**Task:**
Answer with the exact lines of the following material from the one containing "(* ===== verification/IngestionProps.v" through the one containing "the database, acceptance", both end lines included.

**Supplied data:**

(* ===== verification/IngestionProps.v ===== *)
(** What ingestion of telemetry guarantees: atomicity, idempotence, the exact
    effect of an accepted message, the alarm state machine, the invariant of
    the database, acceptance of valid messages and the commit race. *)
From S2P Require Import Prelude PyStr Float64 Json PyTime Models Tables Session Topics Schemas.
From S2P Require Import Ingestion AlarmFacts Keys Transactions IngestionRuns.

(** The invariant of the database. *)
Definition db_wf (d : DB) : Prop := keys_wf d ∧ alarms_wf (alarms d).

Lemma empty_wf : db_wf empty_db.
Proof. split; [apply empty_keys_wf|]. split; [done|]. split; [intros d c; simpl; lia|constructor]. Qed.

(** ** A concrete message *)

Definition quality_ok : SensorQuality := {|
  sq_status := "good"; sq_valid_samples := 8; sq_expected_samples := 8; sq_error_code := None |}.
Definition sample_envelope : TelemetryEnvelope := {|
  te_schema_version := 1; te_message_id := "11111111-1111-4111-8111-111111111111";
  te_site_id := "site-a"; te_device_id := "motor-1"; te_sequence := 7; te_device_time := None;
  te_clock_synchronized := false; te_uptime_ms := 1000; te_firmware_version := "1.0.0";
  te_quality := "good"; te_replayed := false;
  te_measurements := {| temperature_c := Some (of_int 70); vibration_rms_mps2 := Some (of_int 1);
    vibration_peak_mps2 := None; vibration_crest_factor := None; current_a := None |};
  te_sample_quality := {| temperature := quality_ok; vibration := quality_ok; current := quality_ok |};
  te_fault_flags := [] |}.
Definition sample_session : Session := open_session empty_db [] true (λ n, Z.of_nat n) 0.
==
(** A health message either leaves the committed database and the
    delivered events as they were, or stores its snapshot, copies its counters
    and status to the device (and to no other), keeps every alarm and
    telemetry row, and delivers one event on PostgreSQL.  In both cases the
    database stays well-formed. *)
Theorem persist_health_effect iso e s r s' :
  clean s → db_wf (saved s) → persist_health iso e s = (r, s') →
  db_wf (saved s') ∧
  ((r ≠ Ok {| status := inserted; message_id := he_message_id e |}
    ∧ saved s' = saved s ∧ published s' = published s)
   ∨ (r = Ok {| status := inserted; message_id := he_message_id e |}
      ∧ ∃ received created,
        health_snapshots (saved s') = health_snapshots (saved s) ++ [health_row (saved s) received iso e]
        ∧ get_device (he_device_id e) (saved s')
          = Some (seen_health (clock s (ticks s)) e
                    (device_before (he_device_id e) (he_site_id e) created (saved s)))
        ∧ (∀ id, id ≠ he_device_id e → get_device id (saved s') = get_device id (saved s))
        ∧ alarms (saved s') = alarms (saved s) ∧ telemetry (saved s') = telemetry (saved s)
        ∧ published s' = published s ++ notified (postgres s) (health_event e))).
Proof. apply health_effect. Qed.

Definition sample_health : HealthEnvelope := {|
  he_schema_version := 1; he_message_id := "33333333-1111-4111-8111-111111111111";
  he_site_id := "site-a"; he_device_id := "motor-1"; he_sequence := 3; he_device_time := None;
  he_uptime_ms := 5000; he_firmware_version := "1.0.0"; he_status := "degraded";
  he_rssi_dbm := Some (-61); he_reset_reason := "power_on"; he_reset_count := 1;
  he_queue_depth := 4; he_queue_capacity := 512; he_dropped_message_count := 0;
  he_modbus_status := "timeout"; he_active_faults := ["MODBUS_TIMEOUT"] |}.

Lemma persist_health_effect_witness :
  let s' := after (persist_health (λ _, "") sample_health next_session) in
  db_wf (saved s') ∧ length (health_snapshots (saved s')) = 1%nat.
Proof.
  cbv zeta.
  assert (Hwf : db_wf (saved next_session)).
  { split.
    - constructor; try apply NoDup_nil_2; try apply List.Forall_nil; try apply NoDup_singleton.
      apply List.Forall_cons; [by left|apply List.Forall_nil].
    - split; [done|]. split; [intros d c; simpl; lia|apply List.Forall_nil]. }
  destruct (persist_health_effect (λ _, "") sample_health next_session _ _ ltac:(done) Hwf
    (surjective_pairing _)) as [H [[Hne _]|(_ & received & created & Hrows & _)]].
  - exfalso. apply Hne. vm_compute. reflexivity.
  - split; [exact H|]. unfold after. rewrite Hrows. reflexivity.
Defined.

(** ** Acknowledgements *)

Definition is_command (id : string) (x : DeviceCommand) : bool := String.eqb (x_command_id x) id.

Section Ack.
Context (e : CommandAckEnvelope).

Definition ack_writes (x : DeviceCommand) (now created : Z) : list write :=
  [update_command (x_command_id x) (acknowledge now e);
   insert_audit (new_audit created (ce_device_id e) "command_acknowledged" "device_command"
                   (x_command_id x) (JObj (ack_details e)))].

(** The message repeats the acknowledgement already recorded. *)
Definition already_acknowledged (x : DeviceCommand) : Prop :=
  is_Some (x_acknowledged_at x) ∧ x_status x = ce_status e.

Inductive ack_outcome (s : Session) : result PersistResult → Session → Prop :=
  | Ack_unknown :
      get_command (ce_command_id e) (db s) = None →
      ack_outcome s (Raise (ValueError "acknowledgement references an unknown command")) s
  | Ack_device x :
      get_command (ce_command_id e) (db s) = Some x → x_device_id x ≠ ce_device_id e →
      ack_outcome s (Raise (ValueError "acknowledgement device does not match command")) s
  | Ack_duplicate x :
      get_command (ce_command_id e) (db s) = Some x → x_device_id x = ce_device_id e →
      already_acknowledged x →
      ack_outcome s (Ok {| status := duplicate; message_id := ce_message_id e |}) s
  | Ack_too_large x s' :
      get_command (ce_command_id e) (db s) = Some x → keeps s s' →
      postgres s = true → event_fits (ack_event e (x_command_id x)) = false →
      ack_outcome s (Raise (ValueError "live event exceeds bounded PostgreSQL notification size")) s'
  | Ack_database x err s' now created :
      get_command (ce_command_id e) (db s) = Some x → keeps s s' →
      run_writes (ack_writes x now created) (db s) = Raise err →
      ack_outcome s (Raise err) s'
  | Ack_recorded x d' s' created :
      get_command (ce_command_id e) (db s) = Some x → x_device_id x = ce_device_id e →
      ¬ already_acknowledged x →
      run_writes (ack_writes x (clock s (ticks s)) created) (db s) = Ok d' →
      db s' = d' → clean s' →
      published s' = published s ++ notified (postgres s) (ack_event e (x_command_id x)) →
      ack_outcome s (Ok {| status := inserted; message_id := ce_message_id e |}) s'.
---
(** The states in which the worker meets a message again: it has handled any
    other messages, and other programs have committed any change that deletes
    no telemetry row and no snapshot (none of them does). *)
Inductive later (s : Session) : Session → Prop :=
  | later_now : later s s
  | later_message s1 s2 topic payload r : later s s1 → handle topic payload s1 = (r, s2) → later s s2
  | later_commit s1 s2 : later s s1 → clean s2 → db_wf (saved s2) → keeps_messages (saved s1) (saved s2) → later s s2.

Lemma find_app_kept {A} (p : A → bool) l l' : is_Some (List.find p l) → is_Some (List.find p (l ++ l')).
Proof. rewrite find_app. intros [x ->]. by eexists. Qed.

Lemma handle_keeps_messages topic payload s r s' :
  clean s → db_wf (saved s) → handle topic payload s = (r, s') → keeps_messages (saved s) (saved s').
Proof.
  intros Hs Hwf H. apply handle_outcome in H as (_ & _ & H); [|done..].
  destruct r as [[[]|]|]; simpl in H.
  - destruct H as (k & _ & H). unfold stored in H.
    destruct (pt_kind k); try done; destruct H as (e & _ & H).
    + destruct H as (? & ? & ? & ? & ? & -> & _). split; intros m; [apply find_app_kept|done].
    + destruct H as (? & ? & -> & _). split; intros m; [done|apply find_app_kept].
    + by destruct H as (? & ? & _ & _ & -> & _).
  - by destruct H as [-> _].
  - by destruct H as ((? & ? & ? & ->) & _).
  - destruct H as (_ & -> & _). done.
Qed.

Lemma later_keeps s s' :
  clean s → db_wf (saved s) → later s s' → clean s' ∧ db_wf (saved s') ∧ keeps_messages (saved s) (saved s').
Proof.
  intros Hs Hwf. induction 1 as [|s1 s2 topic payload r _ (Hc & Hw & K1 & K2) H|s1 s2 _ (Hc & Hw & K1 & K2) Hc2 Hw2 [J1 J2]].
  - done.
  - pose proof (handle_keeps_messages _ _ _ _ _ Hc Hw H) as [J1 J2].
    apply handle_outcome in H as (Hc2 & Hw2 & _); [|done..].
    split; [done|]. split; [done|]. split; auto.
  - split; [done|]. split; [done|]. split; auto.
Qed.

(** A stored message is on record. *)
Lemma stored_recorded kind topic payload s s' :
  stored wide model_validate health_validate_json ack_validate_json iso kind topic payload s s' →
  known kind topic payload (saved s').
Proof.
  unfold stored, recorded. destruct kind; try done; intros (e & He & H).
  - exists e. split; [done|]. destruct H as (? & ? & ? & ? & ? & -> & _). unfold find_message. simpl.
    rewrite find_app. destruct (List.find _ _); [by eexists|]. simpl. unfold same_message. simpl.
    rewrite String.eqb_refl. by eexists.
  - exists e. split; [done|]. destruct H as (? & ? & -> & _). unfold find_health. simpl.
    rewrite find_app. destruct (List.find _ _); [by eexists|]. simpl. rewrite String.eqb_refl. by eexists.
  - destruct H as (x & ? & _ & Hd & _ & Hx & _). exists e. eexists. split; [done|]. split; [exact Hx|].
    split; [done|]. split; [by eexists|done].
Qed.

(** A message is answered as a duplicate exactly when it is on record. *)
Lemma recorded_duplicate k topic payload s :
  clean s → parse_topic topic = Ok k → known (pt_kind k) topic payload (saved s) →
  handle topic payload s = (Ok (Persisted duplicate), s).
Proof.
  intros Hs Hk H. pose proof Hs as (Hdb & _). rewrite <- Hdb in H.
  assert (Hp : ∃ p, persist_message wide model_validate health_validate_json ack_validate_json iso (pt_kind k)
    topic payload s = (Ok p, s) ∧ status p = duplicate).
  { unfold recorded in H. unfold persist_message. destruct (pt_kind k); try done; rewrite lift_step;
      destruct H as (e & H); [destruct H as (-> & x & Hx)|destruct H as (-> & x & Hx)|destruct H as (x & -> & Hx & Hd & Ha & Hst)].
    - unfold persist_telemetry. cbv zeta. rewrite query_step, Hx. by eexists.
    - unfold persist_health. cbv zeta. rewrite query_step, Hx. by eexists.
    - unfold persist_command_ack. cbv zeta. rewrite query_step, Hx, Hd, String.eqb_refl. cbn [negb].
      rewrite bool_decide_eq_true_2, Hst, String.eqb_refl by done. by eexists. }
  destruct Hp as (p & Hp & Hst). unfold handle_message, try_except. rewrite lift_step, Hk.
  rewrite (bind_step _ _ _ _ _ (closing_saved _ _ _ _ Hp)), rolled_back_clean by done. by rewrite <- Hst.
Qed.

**Solution for this exercise:**
(* ===== verification/IngestionProps.v ===== *)
(** What ingestion of telemetry guarantees: atomicity, idempotence, the exact
    effect of an accepted message, the alarm state machine, the invariant of
    the database, acceptance of valid messages and the commit race. *)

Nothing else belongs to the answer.